Collected data entries >>
§
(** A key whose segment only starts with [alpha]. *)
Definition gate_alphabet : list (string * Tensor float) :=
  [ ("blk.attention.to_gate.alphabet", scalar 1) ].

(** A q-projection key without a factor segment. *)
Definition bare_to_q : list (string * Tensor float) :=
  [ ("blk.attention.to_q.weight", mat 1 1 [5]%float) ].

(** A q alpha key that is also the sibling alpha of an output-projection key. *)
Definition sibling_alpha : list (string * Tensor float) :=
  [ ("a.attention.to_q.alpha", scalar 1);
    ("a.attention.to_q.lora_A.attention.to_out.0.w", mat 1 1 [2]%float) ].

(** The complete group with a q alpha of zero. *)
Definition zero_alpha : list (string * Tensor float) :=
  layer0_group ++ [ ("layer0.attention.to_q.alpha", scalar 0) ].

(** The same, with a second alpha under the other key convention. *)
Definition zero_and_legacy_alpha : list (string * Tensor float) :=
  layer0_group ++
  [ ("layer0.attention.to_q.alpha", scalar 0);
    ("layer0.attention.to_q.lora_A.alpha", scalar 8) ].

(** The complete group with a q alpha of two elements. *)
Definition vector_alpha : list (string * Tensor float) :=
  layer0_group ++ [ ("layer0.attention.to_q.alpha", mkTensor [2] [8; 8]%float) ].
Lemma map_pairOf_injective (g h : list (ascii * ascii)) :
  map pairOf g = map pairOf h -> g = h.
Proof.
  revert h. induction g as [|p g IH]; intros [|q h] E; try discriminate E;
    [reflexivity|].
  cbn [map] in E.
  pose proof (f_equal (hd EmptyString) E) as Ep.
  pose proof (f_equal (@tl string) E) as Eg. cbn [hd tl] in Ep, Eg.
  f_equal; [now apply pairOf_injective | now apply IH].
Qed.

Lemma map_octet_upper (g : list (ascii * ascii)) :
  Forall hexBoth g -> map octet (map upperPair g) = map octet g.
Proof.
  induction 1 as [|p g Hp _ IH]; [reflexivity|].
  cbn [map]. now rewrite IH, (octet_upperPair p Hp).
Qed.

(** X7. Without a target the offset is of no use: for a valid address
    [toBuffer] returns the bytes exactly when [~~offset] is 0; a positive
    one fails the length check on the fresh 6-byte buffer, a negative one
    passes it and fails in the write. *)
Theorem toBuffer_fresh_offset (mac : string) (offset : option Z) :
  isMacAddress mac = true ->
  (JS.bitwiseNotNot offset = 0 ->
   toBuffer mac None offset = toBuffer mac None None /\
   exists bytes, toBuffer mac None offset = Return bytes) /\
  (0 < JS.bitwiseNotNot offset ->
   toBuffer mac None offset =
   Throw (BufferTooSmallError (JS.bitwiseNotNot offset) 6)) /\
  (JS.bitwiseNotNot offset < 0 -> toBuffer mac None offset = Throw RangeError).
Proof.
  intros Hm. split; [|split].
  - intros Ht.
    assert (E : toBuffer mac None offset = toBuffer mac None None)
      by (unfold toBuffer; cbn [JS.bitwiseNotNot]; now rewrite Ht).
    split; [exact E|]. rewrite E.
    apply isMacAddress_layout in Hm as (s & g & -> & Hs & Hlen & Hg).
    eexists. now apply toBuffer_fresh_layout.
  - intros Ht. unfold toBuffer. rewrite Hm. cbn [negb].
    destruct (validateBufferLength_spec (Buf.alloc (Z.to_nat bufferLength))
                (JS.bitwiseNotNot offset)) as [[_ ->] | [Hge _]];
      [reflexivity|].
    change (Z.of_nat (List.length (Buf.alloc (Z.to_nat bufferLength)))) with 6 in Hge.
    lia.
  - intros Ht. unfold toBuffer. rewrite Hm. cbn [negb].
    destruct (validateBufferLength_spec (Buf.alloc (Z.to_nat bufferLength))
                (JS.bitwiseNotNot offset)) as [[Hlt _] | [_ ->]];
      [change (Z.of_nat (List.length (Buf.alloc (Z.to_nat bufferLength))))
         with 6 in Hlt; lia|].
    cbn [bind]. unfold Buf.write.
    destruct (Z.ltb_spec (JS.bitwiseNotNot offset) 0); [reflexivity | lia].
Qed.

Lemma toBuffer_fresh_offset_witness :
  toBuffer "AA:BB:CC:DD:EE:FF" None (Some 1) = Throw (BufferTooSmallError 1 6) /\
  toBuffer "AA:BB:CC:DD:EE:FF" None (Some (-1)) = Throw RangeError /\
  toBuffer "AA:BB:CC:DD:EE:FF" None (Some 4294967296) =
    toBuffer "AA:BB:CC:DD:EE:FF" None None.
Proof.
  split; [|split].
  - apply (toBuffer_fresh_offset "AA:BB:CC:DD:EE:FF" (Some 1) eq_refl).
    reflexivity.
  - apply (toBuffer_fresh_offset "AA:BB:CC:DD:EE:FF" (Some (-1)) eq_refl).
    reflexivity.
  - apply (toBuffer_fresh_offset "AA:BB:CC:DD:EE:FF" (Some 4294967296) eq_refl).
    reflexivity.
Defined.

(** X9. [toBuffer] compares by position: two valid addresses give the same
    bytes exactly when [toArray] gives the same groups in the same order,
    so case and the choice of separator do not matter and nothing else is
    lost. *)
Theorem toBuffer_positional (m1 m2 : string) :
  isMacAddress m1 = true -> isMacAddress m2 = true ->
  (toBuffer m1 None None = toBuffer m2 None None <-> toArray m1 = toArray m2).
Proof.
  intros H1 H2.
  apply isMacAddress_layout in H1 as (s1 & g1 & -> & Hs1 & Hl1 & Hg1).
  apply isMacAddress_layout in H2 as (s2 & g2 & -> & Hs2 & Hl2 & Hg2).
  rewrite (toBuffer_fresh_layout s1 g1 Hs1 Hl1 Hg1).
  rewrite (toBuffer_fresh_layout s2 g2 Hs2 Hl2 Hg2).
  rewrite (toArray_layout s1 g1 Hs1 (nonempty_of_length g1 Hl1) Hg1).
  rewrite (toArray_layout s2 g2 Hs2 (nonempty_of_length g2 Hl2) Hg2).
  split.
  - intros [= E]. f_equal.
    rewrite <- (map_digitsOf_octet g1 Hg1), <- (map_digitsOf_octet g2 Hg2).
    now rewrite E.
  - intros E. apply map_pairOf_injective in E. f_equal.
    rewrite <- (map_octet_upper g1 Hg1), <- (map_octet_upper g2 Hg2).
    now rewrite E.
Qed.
§
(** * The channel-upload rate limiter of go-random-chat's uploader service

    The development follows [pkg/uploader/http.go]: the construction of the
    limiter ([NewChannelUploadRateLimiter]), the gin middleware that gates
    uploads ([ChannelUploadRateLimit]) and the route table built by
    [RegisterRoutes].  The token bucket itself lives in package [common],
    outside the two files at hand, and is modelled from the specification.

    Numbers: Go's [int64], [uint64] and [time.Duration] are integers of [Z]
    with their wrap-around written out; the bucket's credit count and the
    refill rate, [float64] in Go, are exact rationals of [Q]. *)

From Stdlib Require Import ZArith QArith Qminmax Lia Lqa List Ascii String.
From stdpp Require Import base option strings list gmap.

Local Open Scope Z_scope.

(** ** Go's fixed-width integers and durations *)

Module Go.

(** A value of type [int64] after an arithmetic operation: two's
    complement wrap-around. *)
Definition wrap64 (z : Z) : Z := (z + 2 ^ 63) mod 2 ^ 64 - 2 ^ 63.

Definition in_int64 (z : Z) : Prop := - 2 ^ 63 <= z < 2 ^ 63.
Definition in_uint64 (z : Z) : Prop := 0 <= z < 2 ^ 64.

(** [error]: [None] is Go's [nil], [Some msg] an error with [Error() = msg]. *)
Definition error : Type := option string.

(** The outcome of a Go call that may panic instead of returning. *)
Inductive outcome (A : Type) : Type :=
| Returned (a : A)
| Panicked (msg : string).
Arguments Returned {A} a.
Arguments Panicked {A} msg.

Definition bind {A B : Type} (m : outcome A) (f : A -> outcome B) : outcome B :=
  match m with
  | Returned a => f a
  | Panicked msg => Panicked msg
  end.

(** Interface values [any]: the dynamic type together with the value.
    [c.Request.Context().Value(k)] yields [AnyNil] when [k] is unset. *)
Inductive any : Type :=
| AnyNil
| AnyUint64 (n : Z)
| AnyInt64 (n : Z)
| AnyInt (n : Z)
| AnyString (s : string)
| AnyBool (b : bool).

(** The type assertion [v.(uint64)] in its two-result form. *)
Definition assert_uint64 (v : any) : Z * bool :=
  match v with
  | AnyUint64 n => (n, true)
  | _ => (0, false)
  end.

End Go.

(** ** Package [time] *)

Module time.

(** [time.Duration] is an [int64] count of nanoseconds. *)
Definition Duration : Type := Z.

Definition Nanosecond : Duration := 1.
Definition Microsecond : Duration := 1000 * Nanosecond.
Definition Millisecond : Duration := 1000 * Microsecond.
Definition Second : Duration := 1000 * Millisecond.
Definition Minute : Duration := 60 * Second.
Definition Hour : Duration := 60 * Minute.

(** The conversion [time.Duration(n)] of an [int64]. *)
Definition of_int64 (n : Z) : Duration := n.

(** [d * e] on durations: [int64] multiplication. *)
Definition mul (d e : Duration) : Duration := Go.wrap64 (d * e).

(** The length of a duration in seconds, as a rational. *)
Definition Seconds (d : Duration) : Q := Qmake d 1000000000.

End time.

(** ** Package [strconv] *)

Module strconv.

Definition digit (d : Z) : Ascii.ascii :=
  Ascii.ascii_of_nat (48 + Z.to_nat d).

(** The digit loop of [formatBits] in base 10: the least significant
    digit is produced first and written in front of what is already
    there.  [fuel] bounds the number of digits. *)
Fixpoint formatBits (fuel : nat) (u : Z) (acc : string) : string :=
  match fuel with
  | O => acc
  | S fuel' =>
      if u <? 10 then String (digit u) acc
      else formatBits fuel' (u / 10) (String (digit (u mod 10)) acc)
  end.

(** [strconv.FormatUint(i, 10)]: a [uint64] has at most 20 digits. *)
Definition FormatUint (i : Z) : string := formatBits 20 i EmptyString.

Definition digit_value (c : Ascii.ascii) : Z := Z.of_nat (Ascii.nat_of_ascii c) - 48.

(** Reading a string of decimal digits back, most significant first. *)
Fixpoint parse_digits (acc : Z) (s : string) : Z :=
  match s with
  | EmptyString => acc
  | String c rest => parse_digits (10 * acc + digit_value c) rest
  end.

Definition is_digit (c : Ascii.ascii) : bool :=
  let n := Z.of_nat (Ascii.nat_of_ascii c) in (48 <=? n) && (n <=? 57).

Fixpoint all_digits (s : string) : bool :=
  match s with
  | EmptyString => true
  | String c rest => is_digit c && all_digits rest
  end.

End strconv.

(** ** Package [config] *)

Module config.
§
TRY IT >> Every line above from the line with "From stdpp Require" to the line with "Definition in_uint64 (z", inclusive, must be returned exactly; no other line belongs in the reply.

EXERCISE RESULT >>
From stdpp Require Import base option strings list gmap.

Local Open Scope Z_scope.

(** ** Go's fixed-width integers and durations *)

Module Go.

(** A value of type [int64] after an arithmetic operation: two's
    complement wrap-around. *)
Definition wrap64 (z : Z) : Z := (z + 2 ^ 63) mod 2 ^ 64 - 2 ^ 63.

Definition in_int64 (z : Z) : Prop := - 2 ^ 63 <= z < 2 ^ 63.
Definition in_uint64 (z : Z) : Prop := 0 <= z < 2 ^ 64.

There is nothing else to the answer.